(* ===== verification/StringEx.v ===== *)
(** * String utilities ([base/src/string_ex.cpp])

    A [std::string] is the list of its bytes. A position is a [Z] and
    [npos] is [None]. The character classes are those of the "C" locale.
    Loops that are not structural carry fuel; [None] is an exhausted fuel,
    which [StringProps.v] shows never to happen. *)

From S2P Require Import Prelude.

(** ** The members of [std::string] the code calls *)

Fixpoint starts_with (p s : list Z) : bool :=
  match p, s with
  | [], _ => true
  | _, [] => false
  | a :: p, b :: s => (a =? b) && starts_with p s
  end.

(** The first occurrence of [sub] in [s], counted from [i]. *)
Fixpoint find_from (sub s : list Z) (i : Z) : option Z :=
  if starts_with sub s then Some i
  else match s with
       | [] => None
       | _ :: s' => find_from sub s' (i + 1)
       end.

Definition find (s sub : list Z) (pos : Z) : option Z :=
  if zlen s <? pos then None else find_from sub (zdrop pos s) pos.

Definition replace_at (s : list Z) (pos n : Z) (dst : list Z) : list Z :=
  ztake pos s ++ dst ++ zdrop (pos + n) s.

Definition substr (s : list Z) (pos n : Z) : list Z := ztake n (zdrop pos s).

Fixpoint find_first_not_of (c : Z) (s : list Z) (i : Z) : option Z :=
  match s with
  | [] => None
  | a :: s' => if a =? c then find_first_not_of c s' (i + 1) else Some i
  end.

Fixpoint find_last_not_of (c : Z) (s : list Z) (i : Z) : option Z :=
  match s with
  | [] => None
  | a :: s' =>
      match find_last_not_of c s' (i + 1) with
      | Some j => Some j
      | None => if a =? c then None else Some i
      end
  end.

(** ** Characters *)

Definition isdigit (c : Z) : bool := (48 <=? c) && (c <=? 57).
Definition isupper (c : Z) : bool := (65 <=? c) && (c <=? 90).
Definition islower (c : Z) : bool := (97 <=? c) && (c <=? 122).
Definition isalpha (c : Z) : bool := isupper c || islower c.
Definition toupper (c : Z) : Z := if islower c then c - 32 else c.
Definition tolower (c : Z) : Z := if isupper c then c + 32 else c.

Definition UpperStr (str : list Z) : list Z := toupper <$> str.
Definition LowerStr (str : list Z) : list Z := tolower <$> str.

Definition is_empty (s : list Z) : bool := zlen s =? 0.

Definition IsNumericStr (str : list Z) : bool :=
  if is_empty str then false else forallb isdigit str.
Definition IsAlphaStr (str : list Z) : bool :=
  if is_empty str then false else forallb isalpha str.
Definition IsUpperStr (str : list Z) : bool :=
  if is_empty str then false else forallb isupper str.
Definition IsLowerStr (str : list Z) : bool :=
  if is_empty str then false else forallb islower str.
Definition IsAsciiString (str : list Z) : bool :=
  forallb (fun c => Z.land c 0x80 =? 0) str.
Definition IsSameTextStr (first second : list Z) : bool :=
  bool_decide (UpperStr first = UpperStr second).

(** ** Searching *)

Definition IsSubStr (str sub : list Z) : bool :=
  if is_empty sub || is_empty str then false
  else match find str sub 0 with Some _ => true | None => false end.

(** The position and the new value of [sub]. *)
Definition GetFirstSubStrBetween (str left right sub : list Z) : option Z * list Z :=
  if is_empty left || is_empty right then (None, sub)
  else
    match find str left 0 with
    | None => (None, sub)
    | Some leftPos =>
        match find str right (leftPos + zlen left) with
        | None => (None, sub)
        | Some rightPos =>
            (Some rightPos, substr str (leftPos + zlen left) (rightPos - (leftPos + zlen left)))
        end
    end.

Fixpoint GetSubStrBetween_loop (fuel : nat) (strTmp left right : list Z) (sub : list (list Z))
    : option (list (list Z)) :=
  match GetFirstSubStrBetween strTmp left right [] with
  | (None, _) => Some sub
  | (Some pos, subString) =>
      match fuel with
      | O => None
      | S fuel => GetSubStrBetween_loop fuel (zdrop pos strTmp) left right (sub ++ [subString])
      end
  end.

Definition GetSubStrBetween (str left right : list Z) (sub : list (list Z)) : option (list (list Z)) :=
  GetSubStrBetween_loop (length str) str left right sub.

(** ** Replacing, trimming, splitting *)

Fixpoint ReplaceStr_loop (fuel : nat) (strTmp src dst : list Z) (pos : Z) : option (list Z) :=
  match find strTmp src pos with
  | None => Some strTmp
  | Some pos =>
      match fuel with
      | O => None
      | S fuel => ReplaceStr_loop fuel (replace_at strTmp pos (zlen src) dst) src dst (pos + zlen dst)
      end
  end.

Definition ReplaceStr (str src dst : list Z) : option (list Z) :=
  if is_empty src then Some str
  else ReplaceStr_loop (length str) str src dst 0.

Definition TrimStr (str : list Z) (cTrim : Z) : list Z :=
  if (zlen str =? 1) && bool_decide (str = [cTrim]) then []
  else
    let strTmp :=
      match find_first_not_of cTrim str 0 with
      | Some firstBound => zdrop firstBound str
      | None => str
      end in
    match find_last_not_of cTrim strTmp 0 with
    | Some lastBound =>
        if negb (lastBound =? zlen strTmp - 1) then ztake (lastBound + 1) strTmp else strTmp
    | None => strTmp
    end.

Definition SPACE : Z := 32.

Fixpoint SplitStr_loop (fuel : nat) (strTmp sep : list Z) (strs : list (list Z))
    (canEmpty needTrim : bool) : option (list (list Z)) :=
  let push strPart :=
    if negb (is_empty strPart) || canEmpty then strs ++ [strPart] else strs in
  match find strTmp sep 0 with
  | Some pos =>
      if is_empty sep then Some (push (if needTrim then TrimStr strTmp SPACE else strTmp))
      else
        match fuel with
        | O => None
        | S fuel =>
            let strPart :=
              if needTrim then TrimStr (substr strTmp 0 pos) SPACE else substr strTmp 0 pos in
            SplitStr_loop fuel
              (substr strTmp (zlen sep + pos) (zlen strTmp - zlen sep - pos)) sep
              (push strPart) canEmpty needTrim
        end
  | None => Some (push (if needTrim then TrimStr strTmp SPACE else strTmp))
  end.

Definition SplitStr (str sep : list Z) (canEmpty needTrim : bool) : option (list (list Z)) :=
  SplitStr_loop (length str) (if needTrim then TrimStr str SPACE else str) sep [] canEmpty needTrim.

(** ** Numbers *)

(** The digits of [n] in base [b], the most significant first, as the stream
    and [to_string] print them. *)
Fixpoint digits (fuel : nat) (b n : Z) (acc : list Z) : list Z :=
  match fuel with
  | O => acc
  | S fuel =>
      let acc := n mod b :: acc in
      if n / b =? 0 then acc else digits fuel b (n / b) acc
  end.

Definition hex_char (upper : bool) (d : Z) : Z :=
  if d <? 10 then 48 + d else if upper then 55 + d else 87 + d.

(** [ioss << hex << value] prints the two's complement bits. *)
Definition DexToHexString (value : Z) (upper : bool) : list Z :=
  hex_char upper <$> digits 8 16 (u32 value) [].

(** [std::to_string] of an [int], that is [ToString<int>]. *)
Definition ToString_int (iValue : Z) : list Z :=
  if iValue <? 0 then 45 :: ((fun d => 48 + d) <$> digits 10 10 (- iValue) [])
  else (fun d => 48 + d) <$> digits 10 10 iValue [].

Definition LONG_MAX : Z := 2 ^ 63 - 1.
Definition LONG_MIN : Z := - 2 ^ 63.

(** The digits at the front of a text and what follows them. *)
Fixpoint span_digits (s : list Z) : list Z * list Z :=
  match s with
  | [] => ([], [])
  | c :: s' => if isdigit c then let '(d, r) := span_digits s' in (c :: d, r) else ([], s)
  end.

Definition dec_val (ds : list Z) : Z := fold_left (fun v c => 10 * v + (c - 48)) ds 0.

(** [strtol(addr, &end, 10)] on a text without leading white space: the
    result, whether a number was found, the cells from [end] on and whether
    [errno] is [ERANGE]. *)
Definition strtol (s : list Z) : Z * bool * list Z * bool :=
  let '(neg, body) :=
    match s with
    | 45 :: s' => (true, s')
    | 43 :: s' => (false, s')
    | _ => (false, s)
    end in
  let '(ds, rest) := span_digits body in
  if is_empty ds then (0, false, s, false)
  else
    let v := if (neg : bool) then - dec_val ds else dec_val ds in
    if LONG_MAX <? v then (LONG_MAX, true, rest, true)
    else if v <? LONG_MIN then (LONG_MIN, true, rest, true)
    else (v, true, rest, false).

(** The result flag and the new value of [value]. *)
Definition StrToInt (str : list Z) (value : Z) : bool * Z :=
  match str with
  | [] => (false, value)
  | front :: _ =>
      if negb (isdigit front) && negb (front =? 45) then (false, value)
      else
        let '(result, found, end_, erange) := strtol (str ++ [0]) in
        if negb found || negb (bool_decide (head end_ = Some 0)) || erange
           || (INT_MAX <? result) || (result <? INT_MIN)
        then (false, value)
        else (true, i32 result)
  end.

[EXERCISE INSTRUCTIONS] Look through the data above. Each line containing the word "canEmpty" needs to be copied.

[WRITTEN ANSWER]
    (canEmpty needTrim : bool) : option (list (list Z)) :=
    if negb (is_empty strPart) || canEmpty then strs ++ [strPart] else strs in
              (push strPart) canEmpty needTrim
Definition SplitStr (str sep : list Z) (canEmpty needTrim : bool) : option (list (list Z)) :=
  SplitStr_loop (length str) (if needTrim then TrimStr str SPACE else str) sep [] canEmpty needTrim.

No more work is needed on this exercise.